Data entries
··········

(** One value of [snp_dict].  Keys that the script adds or deletes while a
    later stage tests for them are optional fields. *)
Record snp : Type := mkSnp {
  chr : string;
  pos : Z;
  id : string;
  ref : string;
  alt : string;
  reads : option (list read);
  flag_sufficient_reads : bool;
  report_comment : string;
  report_ref : string;
  report_alt : string;
  report_other : string;
  allelic_dict : option (dict allele)
}.

Inductive snp_format : Type := bed | vcf.

Record config : Type := mkConfig {
  SNP_FORMAT : snp_format;
  ref_col : Z;
  alt_col : Z;
  MAX_MISSMATCHES_PER_READ : Z;
  MIN_MAPPING_QUAL_AT_SNP : Z;
  MIN_READS_AT_SNP : Z
}.

(** An opened alignment file, as far as the script uses it:
    [bamfile.fetch(chr, start, end)]. *)
Definition bamfile : Type := string -> Z -> Z -> list read.

Definition new_snp (c : string) (p : Z) (i r a : string) : snp :=
  mkSnp c p i r a None false "" "" "" "" None.

Definition set_reads (s : snp) (rs : option (list read)) : snp :=
  mkSnp (chr s) (pos s) (id s) (ref s) (alt s) rs (flag_sufficient_reads s)
        (report_comment s) (report_ref s) (report_alt s) (report_other s)
        (allelic_dict s).

Definition set_flag (s : snp) (b : bool) : snp :=
  mkSnp (chr s) (pos s) (id s) (ref s) (alt s) (reads s) b
        (report_comment s) (report_ref s) (report_alt s) (report_other s)
        (allelic_dict s).

Definition set_comment (s : snp) (c : string) : snp :=
  mkSnp (chr s) (pos s) (id s) (ref s) (alt s) (reads s)
        (flag_sufficient_reads s) c (report_ref s) (report_alt s)
        (report_other s) (allelic_dict s).

Definition set_report_ref (s : snp) (r : string) : snp :=
  mkSnp (chr s) (pos s) (id s) (ref s) (alt s) (reads s)
        (flag_sufficient_reads s) (report_comment s) r (report_alt s)
        (report_other s) (allelic_dict s).

Definition set_report_alt (s : snp) (r : string) : snp :=
  mkSnp (chr s) (pos s) (id s) (ref s) (alt s) (reads s)
        (flag_sufficient_reads s) (report_comment s) (report_ref s) r
        (report_other s) (allelic_dict s).

Definition set_report_other (s : snp) (r : string) : snp :=
  mkSnp (chr s) (pos s) (id s) (ref s) (alt s) (reads s)
        (flag_sufficient_reads s) (report_comment s) (report_ref s)
        (report_alt s) r (allelic_dict s).

Definition set_allelic_dict (s : snp) (d : dict allele) : snp :=
  mkSnp (chr s) (pos s) (id s) (ref s) (alt s) (reads s)
        (flag_sufficient_reads s) (report_comment s) (report_ref s)
        (report_alt s) (report_other s) (Some d).

Definition tab : string := String "009"%char EmptyString.

(** ** Benjamini-Hochberg correction *)

(** The script hands the pool of p-values to statsmodels and keeps the
    corrected p-values.  The steps of the procedure: sort ascending, divide
    the p-value of rank [k] by [k / n], take the running minimum from the
    largest rank down, clip at 1, and put every value back at the index its
    p-value came from. *)

(** Stable insertion by p-value, carrying the original index. *)
Fixpoint insert_by_pvalue (x : Q * nat) (l : list (Q * nat)) : list (Q * nat) :=
  match l with
  | [] => [x]
  | y :: l' =>
      if Qle_bool (fst x) (fst y) then x :: y :: l'
      else y :: insert_by_pvalue x l'
  end.

Definition sort_by_pvalue_index (l : list (Q * nat)) : list (Q * nat) :=
  fold_right insert_by_pvalue [] l.

Definition argsort (pvals : list Q) : list nat :=
  map snd (sort_by_pvalue_index (combine pvals (seq 0 (List.length pvals)))).

Definition take (pvals : list Q) (sortind : list nat) : list Q :=
  map (fun i => nth i pvals 0%Q) sortind.

(** [k / n] for the rank [k = S k0]. *)
Definition ecdffactor (n k0 : nat) : Q :=
  (inject_Z (Z.of_nat (S k0)) / inject_Z (Z.of_nat n))%Q.

Fixpoint corrected_raw (n k0 : nat) (pvals_sorted : list Q) : list Q :=
  match pvals_sorted with
  | [] => []
  | p :: ps => (p / ecdffactor n k0)%Q :: corrected_raw n (S k0) ps
  end.

(** Running minimum taken from the right end. *)
Fixpoint cummin_right (xs : list Q) : list Q :=
  match xs with
  | [] => []
  | x :: xs' =>
      match cummin_right xs' with
      | [] => [x]
      | m :: ms => Qmin x m :: m :: ms
      end
  end.

Definition clip_one (x : Q) : Q := if Qle_bool x 1 then x else 1%Q.

Fixpoint list_update (l : list Q) (i : nat) (v : Q) : list Q :=
  match l, i with
  | [], _ => []
  | _ :: l', O => v :: l'
  | x :: l', S i' => x :: list_update l' i' v
  end.

(** [out[sortind] = corrected] *)
Definition scatter (sortind : list nat) (corrected : list Q) (out : list Q)
  : list Q :=
  fold_left (fun acc iv => list_update acc (fst iv) (snd iv))
            (combine sortind corrected) out.

(** Modelled from the spec: the corrected p-values
    [multipletests(fdr_pvalues, alpha=0.05, method='fdr_bh')[1]] of
    statsmodels, whose code is not among the sources.  The spec names the
    method, Benjamini-Hochberg correction across exactly the pool; this is
    that step-up procedure in exact arithmetic. *)
Definition fdr_bh (pvals : list Q) : list Q :=
  let n := List.length pvals in
  let sortind := argsort pvals in
  let pvals_sorted := take pvals sortind in
  let pvals_corrected :=
    map clip_one (cummin_right (corrected_raw n 0 pvals_sorted)) in
  scatter sortind pvals_corrected (repeat 0%Q n).

(** ** The stages of the script *)

Section Pipeline.

(** Library calls whose code is outside the script. *)
Variable py_split : string -> list string.     (* [line.split()] *)
Variable py_int : string -> result Z.          (* [int(s)], [ValueError] *)
Variable binom_test : Z -> Z -> Q.             (* [scipy.stats.binom_test(x, n)] *)
Variable str_float : Q -> string.              (* [str(p)] on a float *)

(** *** 1) SNP input *)

(** [re.match('^#', line)] *)
Definition is_comment_line (line : string) : bool :=
  match line with
  | String c _ => Ascii.eqb c "#"%char
  | EmptyString => false
  end.

(** [len(r) != 1 | len(a) != 1].  In Python [|] binds tighter than [!=],
    and comparisons chain, so the condition reads
    [len(r) != (1 | len(a)) and (1 | len(a)) != 1]. *)
Definition indel_check (r a : string) : bool :=
  let m := Z.lor 1 (len a) in
  negb (len r =? m) && negb (m =? 1).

··········

■ Problem details: Repeat every line of the data word for word until you have repeated the line that contains "MAX_MISSMATCHES_PER_READ : Z;", which is the last one to include.

■ Output for this task:
(** One value of [snp_dict].  Keys that the script adds or deletes while a
    later stage tests for them are optional fields. *)
Record snp : Type := mkSnp {
  chr : string;
  pos : Z;
  id : string;
  ref : string;
  alt : string;
  reads : option (list read);
  flag_sufficient_reads : bool;
  report_comment : string;
  report_ref : string;
  report_alt : string;
  report_other : string;
  allelic_dict : option (dict allele)
}.

Inductive snp_format : Type := bed | vcf.

Record config : Type := mkConfig {
  SNP_FORMAT : snp_format;
  ref_col : Z;
  alt_col : Z;
  MAX_MISSMATCHES_PER_READ : Z;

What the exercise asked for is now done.